Keep every line of the data below that has the string "Hnone" and present those lines.

* * * * * * *

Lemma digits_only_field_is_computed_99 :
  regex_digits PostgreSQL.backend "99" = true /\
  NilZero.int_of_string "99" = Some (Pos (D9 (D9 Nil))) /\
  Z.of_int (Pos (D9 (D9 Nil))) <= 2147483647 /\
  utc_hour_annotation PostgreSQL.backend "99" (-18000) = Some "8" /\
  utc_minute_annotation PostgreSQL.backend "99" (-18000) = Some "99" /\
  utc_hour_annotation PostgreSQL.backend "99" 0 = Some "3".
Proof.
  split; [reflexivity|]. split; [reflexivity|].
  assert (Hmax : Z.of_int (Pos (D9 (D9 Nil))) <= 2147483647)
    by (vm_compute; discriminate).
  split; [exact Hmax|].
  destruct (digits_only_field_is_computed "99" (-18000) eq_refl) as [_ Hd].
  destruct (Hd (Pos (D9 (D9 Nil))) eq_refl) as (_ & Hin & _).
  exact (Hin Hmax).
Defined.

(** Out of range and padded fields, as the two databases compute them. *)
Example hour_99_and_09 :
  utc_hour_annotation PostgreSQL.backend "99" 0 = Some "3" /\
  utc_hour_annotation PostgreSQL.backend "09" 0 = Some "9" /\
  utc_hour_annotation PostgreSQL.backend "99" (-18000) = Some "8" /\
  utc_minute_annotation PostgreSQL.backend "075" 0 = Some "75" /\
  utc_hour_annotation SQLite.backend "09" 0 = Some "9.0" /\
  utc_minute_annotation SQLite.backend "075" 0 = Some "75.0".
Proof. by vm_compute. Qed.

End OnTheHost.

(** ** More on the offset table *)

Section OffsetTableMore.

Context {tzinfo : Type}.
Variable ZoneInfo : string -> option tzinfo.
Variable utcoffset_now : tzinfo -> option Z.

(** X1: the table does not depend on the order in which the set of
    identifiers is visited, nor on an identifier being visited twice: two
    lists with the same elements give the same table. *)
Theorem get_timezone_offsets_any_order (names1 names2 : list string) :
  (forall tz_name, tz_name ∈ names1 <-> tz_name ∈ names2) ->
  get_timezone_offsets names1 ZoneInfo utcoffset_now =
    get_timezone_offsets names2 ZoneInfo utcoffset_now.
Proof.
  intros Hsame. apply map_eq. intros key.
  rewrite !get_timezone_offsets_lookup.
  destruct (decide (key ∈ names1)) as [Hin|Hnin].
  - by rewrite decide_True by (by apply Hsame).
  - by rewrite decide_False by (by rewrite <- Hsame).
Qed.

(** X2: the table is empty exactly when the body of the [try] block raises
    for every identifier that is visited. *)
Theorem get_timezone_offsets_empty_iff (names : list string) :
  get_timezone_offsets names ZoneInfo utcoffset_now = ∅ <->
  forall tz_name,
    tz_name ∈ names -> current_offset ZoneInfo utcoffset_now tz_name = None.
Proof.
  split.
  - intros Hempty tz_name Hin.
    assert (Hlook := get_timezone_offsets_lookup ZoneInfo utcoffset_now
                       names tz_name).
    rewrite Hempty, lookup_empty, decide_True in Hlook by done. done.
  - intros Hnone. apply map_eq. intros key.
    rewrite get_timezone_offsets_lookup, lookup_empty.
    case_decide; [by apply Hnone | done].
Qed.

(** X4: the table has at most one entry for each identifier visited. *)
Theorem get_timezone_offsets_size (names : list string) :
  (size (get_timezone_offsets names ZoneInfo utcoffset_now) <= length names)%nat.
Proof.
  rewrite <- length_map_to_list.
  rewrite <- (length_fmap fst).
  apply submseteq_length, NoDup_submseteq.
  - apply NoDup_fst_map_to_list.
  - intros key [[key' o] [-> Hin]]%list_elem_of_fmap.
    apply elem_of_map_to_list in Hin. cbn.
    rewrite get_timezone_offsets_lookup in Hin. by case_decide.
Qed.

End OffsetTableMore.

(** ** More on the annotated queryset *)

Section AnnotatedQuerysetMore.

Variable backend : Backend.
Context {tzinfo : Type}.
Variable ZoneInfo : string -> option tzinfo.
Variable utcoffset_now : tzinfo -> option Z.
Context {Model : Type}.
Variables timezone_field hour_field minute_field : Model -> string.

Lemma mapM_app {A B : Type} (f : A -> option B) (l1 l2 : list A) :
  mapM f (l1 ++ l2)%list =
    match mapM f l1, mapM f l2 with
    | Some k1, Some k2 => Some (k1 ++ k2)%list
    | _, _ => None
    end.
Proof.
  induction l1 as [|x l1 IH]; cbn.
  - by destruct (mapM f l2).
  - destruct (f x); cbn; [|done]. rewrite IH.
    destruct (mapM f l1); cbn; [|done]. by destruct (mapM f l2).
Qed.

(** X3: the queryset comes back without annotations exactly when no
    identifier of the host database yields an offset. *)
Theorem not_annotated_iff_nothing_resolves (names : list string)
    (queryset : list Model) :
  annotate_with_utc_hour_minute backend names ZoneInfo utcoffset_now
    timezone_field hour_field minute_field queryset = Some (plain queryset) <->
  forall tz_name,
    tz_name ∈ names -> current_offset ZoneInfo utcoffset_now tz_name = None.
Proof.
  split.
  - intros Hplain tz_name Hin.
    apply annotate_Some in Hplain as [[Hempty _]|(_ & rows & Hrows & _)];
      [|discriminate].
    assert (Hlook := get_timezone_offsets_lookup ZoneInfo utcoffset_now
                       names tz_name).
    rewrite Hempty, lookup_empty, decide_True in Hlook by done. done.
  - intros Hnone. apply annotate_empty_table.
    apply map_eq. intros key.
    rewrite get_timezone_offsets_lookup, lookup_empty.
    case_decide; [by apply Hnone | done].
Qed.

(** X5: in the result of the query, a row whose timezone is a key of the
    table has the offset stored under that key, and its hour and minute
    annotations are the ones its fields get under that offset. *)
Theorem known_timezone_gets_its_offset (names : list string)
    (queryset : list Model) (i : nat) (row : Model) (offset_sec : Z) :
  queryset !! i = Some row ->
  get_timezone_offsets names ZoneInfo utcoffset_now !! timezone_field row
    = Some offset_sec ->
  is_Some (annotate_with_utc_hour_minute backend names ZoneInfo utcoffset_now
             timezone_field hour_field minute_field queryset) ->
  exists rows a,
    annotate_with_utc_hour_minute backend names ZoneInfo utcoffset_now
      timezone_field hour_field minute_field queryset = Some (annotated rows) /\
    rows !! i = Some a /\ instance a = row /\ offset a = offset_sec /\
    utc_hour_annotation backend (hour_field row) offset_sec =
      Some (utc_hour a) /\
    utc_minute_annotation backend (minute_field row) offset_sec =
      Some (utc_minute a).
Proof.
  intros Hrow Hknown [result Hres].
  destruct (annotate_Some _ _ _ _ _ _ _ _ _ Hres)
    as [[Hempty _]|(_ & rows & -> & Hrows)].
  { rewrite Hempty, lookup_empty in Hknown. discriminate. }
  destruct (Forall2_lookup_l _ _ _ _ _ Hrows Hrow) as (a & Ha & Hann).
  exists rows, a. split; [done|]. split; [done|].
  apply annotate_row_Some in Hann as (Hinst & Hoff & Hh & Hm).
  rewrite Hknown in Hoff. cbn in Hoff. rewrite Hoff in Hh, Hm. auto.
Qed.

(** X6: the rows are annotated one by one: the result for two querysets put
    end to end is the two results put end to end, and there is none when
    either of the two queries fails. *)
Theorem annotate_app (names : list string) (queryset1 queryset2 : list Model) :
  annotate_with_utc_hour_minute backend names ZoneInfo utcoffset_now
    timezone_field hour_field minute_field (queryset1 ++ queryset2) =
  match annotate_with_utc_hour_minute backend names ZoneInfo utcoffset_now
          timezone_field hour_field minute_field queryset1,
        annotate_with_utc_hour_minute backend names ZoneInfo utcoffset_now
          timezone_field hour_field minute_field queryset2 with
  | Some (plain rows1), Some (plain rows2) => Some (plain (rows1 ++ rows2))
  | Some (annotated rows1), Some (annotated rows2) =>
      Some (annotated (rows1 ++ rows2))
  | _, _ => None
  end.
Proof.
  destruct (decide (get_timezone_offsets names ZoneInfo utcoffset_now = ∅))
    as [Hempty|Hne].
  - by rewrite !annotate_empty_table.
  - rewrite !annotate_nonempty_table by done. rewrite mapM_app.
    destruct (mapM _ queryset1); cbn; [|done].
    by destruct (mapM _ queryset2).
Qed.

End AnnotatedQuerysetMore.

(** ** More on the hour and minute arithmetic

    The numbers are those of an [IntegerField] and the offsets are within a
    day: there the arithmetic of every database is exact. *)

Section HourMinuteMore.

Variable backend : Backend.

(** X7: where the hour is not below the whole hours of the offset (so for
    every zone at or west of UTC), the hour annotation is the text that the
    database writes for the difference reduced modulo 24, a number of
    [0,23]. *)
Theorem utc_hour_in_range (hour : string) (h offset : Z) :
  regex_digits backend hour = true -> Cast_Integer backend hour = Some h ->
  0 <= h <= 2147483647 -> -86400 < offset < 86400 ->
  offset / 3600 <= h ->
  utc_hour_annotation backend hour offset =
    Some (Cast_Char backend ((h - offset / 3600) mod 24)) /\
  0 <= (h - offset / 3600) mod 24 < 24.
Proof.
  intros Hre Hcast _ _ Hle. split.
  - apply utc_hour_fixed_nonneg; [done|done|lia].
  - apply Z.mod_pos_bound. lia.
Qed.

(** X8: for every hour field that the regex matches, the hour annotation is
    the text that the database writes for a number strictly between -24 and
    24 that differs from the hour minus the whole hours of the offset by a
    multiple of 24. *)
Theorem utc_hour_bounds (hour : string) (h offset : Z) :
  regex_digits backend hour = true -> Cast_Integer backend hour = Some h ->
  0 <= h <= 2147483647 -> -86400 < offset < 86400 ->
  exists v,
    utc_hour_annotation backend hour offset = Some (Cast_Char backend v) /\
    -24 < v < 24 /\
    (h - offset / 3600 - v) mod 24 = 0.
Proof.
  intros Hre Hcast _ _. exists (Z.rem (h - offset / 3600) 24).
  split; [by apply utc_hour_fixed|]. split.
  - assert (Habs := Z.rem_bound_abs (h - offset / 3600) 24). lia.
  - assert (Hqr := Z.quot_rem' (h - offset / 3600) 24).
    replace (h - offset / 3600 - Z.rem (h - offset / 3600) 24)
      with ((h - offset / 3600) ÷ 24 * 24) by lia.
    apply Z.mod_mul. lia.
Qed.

* * * * * * *

*Result of the exercise*.
  - intros Hnone. apply map_eq. intros key.
    case_decide; [by apply Hnone | done].
  - intros Hnone. apply annotate_empty_table.
    case_decide; [by apply Hnone | done].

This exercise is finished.